Sunday, May 03, 2015 7:01:27 AM
Scientists at Northwestern and Harvard universities say they’ve made a discovery that could lead to a blood test to predict cancer years before it’s diagnosed.
They linked changes in blood cell telomeres — protective caps on DNA strands that are a biological marker of aging — to later development of cancer.
Telomeres shrink with age. In people who later were diagnosed with cancer, they initially shrank much faster — appearing to be 15 years older than those in people who didn’t develop cancer. Then, three or four years before cancer was found in these people, the shrinking, or aging, of the telomeres stopped.
“Understanding this pattern of telomere growth may mean it can be a predictive biomarker for cancer,” said Dr. Lifang Hou, a professor of preventive medicine at Northwestern’s Feinberg School of Medicine who was the lead author of the study reported Thursday in the journal EBioMedicine.

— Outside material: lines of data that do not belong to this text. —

(** An identifier still remembered is kept, and not given again. *)
Lemma claim_remembers (s s' : JtiStore) (jti k : str) (expires now x : Z) (won : bool) :
  claim s jti expires now = (won, s') → In (k, x) (seen s) → now < x →
  In (k, x) (seen s') ∧ (k = jti → won = false).
Proof.
  intros (_ & Hs & Hw)%claim_cases Hin Hx. assert (In (k, x) (retained s now)) as Hr by (by apply retained_in).
  split; [rewrite Hs; apply in_or_app; by left|]. intros ->. destruct won; [|done].
  destruct (proj1 Hw eq_refl) as [Hn _]. by apply Hn in Hr.
Qed.

Lemma claim_bounded (s s' : JtiStore) (jti : str) (expires now : Z) (won : bool) :
  claim s jti expires now = (won, s') → (length (seen s) ≤ max_entries s)%nat → (length (seen s') ≤ max_entries s')%nat.
Proof.
  intros (Hm & Hs & Hw)%claim_cases Hl. rewrite Hs, Hm, length_app.
  assert (length (retained s now) ≤ length (seen s))%nat by apply filter_length_le.
  destruct won; simpl; [|lia]. destruct (proj1 Hw eq_refl). lia.
Qed.
End jti.

(** ** The ordered checks *)
Section checks.
Context `{U : UnicodeTables} `{H : Sha256} `{B : Base64Url} `{S : Signatures} {K : Type} `{KS : KeySource K}.
Implicit Types v : Verifier K.

(** A verifier's settings and comparison are never changed. *)
Definition same_settings v v' : Prop := config v' = config v ∧ compare v' = compare v.

Lemma check_signature_kept v v' jws now res :
  check_signature v jws now = (res, v') → same_settings v v' ∧ jti_store v' = jti_store v.
Proof.
  unfold check_signature, same_settings. intros E.
  repeat match type of E with (if ?c then _ else _) = _ => destruct c; [by injection E as _ <-|] end.
  destruct (signature_bytes jws); [|by injection E as _ <-].
  destruct (get_str (header jws) "kid") as [kid|]; [|by injection E as _ <-].
  destruct (key_for (key_source v) kid now) as [[key|] k]; by injection E as _ <-.
Qed.

Lemma check_signature_ok v v' jws now :
  check_signature v jws now = (Ok (), v') →
  get_str (header jws) "alg" = Some ALGORITHM ∧ get_str (header jws) "typ" = Some TOKEN_TYPE ∧
  ∃ kid key k, get_str (header jws) "kid" = Some kid ∧ key_for (key_source v) kid now = (Some key, k) ∧
               signature_verifies key jws = true.
Proof.
  unfold check_signature. do 2 (case_bool_decide; [cbn [negb]|done]).
  destruct (signature_bytes jws); [|done]. destruct (get_str (header jws) "kid") as [kid|] eqn:Ek; [|done].
  destruct (key_for (key_source v) kid now) as [[key|] k] eqn:Ef; [|done].
  destruct (signature_verifies key jws) eqn:Es; [|done]. intros _. split_and!; [done..|]. by exists kid, key, k.
Qed.

(** What every check before the identifier asks, of one request. *)
Record passed v (r : SigninRequest) (now : Z) (cookie : SigninCookie) (jws : CompactJws) v' : Prop := {
  passed_state : check_cookie_and_state v r = Ok cookie;
  passed_parse : parse_token (request_token r) (max_token_bytes (config v)) = Ok jws;
  passed_signature : check_signature v jws now = (Ok (), v');
  passed_pinned : check_pinned_claims v (claims jws) = Ok ();
  passed_times : check_times v (claims jws) now = Ok ();
  passed_nonce : check_nonce v (claims jws) cookie = Ok ()
}.

(** A run ends before the identifier with the record untouched, or reaches it. *)
Lemma checks_cases v r now res v' :
  run_checks v r now = (res, v') →
  (∃ reason, res = Err reason ∧ jti_store v' = jti_store v ∧ same_settings v v') ∨
  (∃ cookie jws v1 spent, passed v r now cookie jws v1 ∧ same_settings v v1 ∧ jti_store v1 = jti_store v ∧
     spend_jti v1 (claims jws) now = (spent, v') ∧
     res = (spent ;;? check_identity (claims jws) ;;? Ok (accepted (claims jws)))).
Proof.
  unfold run_checks. destruct (check_cookie_and_state v r) as [cookie|e] eqn:E1.
  2: { intros [= <- <-]. left. by eexists. }
  destruct (parse_token _ _) as [jws|e] eqn:E2; [|intros [= <- <-]; left; by eexists].
  destruct (check_signature v jws now) as [[[]|e] v1] eqn:E3; destruct (check_signature_kept _ _ _ _ _ E3) as [Hs Hj].
  2: { intros [= <- <-]. left. by eexists. }
  assert (∀ cs, check_pinned_claims v1 cs = check_pinned_claims v cs) as Hp.
  { intros cs. unfold check_pinned_claims. by rewrite (proj1 Hs). }
  assert (∀ cs, check_times v1 cs now = check_times v cs now) as Ht.
  { intros cs. unfold check_times. by rewrite (proj1 Hs). }
  assert (∀ cs, check_nonce v1 cs cookie = check_nonce v cs cookie) as Hn.
  { intros cs. unfold check_nonce. by rewrite (proj2 Hs). }
  rewrite Hp, Ht, Hn. destruct (check_pinned_claims v (claims jws)) as [[]|e] eqn:E4; [|intros [= <- <-]; left; by eexists].
  destruct (check_times v (claims jws) now) as [[]|e] eqn:E5; [|intros [= <- <-]; left; by eexists].
  destruct (check_nonce v (claims jws) cookie) as [[]|e] eqn:E6; [|intros [= <- <-]; left; by eexists].
  destruct (spend_jti v1 (claims jws) now) as [spent v2] eqn:E7. intros Hr. right.
  exists cookie, jws, v1, spent. split; [by constructor|]. split; [done|]. split; [done|].
  destruct spent as [[]|e]; injection Hr as <- <-; done.
Qed.

Lemma check_state_ok v r cookie :
  check_cookie_and_state v r = Ok cookie →
  request_cookie r = Some cookie ∧ nonce cookie ≠ [] ∧ cookie_state cookie ≠ [] ∧
  ∃ state, request_state r = Some state ∧ state ≠ [] ∧ compare v state (cookie_state cookie) = true.
Proof.
  unfold check_cookie_and_state, ok_or. destruct (request_cookie r) as [c|]; simpl; [|done].
  destruct (non_empty (nonce c) && non_empty (cookie_state c)) eqn:Ec; simpl; [|done].
  destruct (request_state r) as [s|]; simpl; [|done]. destruct (non_empty s) eqn:Es; simpl; [|done].
  destruct (compare v s (cookie_state c)) eqn:Ev; [|done]. intros [= <-].
  unfold non_empty in *. rewrite andb_true_iff, !negb_true_iff, !bool_decide_eq_false in *. destruct Ec.
  split_and!; [done..|]. by exists s.
Qed.

Lemma check_pinned_ok v cs :
  check_pinned_claims v cs = Ok () →
  Forall (λ name, is_present cs name = true) REQUIRED_CLAIMS ∧ get_str cs "iss" = Some (issuer_url (config v)) ∧
  get_str cs "aud" = Some (site_id (config v)) ∧ get_str cs "env" = Some (environment (config v)).
Proof.
  unfold check_pinned_claims. destruct (existsb _ _) eqn:E; [done|].
  do 3 (case_bool_decide; [cbn [negb]|done]). intros _. split_and!; [|done..].
  apply list.Forall_forall. intros name Hn. destruct (is_present cs name) eqn:Ep; [done|].
  rewrite (proj2 (existsb_exists _ _)) in E; [done|]. exists name. split; [by apply list_elem_of_In|by rewrite Ep].
Qed.

(** Clocks and skews are [i64]: next to them the claims' [i128] does not saturate. *)
Definition clock_ok v (now : Z) : Prop := in_i64 now = true ∧ in_i64 (skew_seconds (config v)) = true.
Lemma i128_exact (a b : Z) : in_i64 a = true → in_i64 b = true → i128_saturate (a + b) = a + b ∧ i128_saturate (a - b) = a - b.
Proof.
  unfold in_i64, i128_saturate, i128_min, i128_max, i64_min, i64_max. rewrite !andb_true_iff, !Z.leb_le. lia.
Qed.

Dr. Lifang Hou, Northwestern University
Dr. Lifang Hou, Northwestern University
“Because we saw a strong relationship in the pattern across a wide variety of cancers, with the right testing, these procedures could be used to eventually diagnose a wide variety of cancers,” Hou said.
The research was described as the first to examine telomere changes over a broad span of time — 13 years — in people later diagnosed with cancer. The scientists measured telomeres in 792 people — 135 of them later were diagnosed with prostate, skin, lung, leukemia and other cancers.
Every time a cell divides, telomeres get shorter. With age, a body’s cells have divided more — and the telomeres have gotten shorter. Cancer cells divide and grow more rapidly than normal cells. So scientists wondered: Why don’t the telomeres get so short they finally disappear?
“We found cancer has hijacked the telomere-shortening in order to flourish in the body,” Hou said.
What’s still not clear is how. If scientists can figure that out, Hou said they might one day be able to develop treatments that would, instead, cause cancer cells to self-destruct but not damage healthy cells.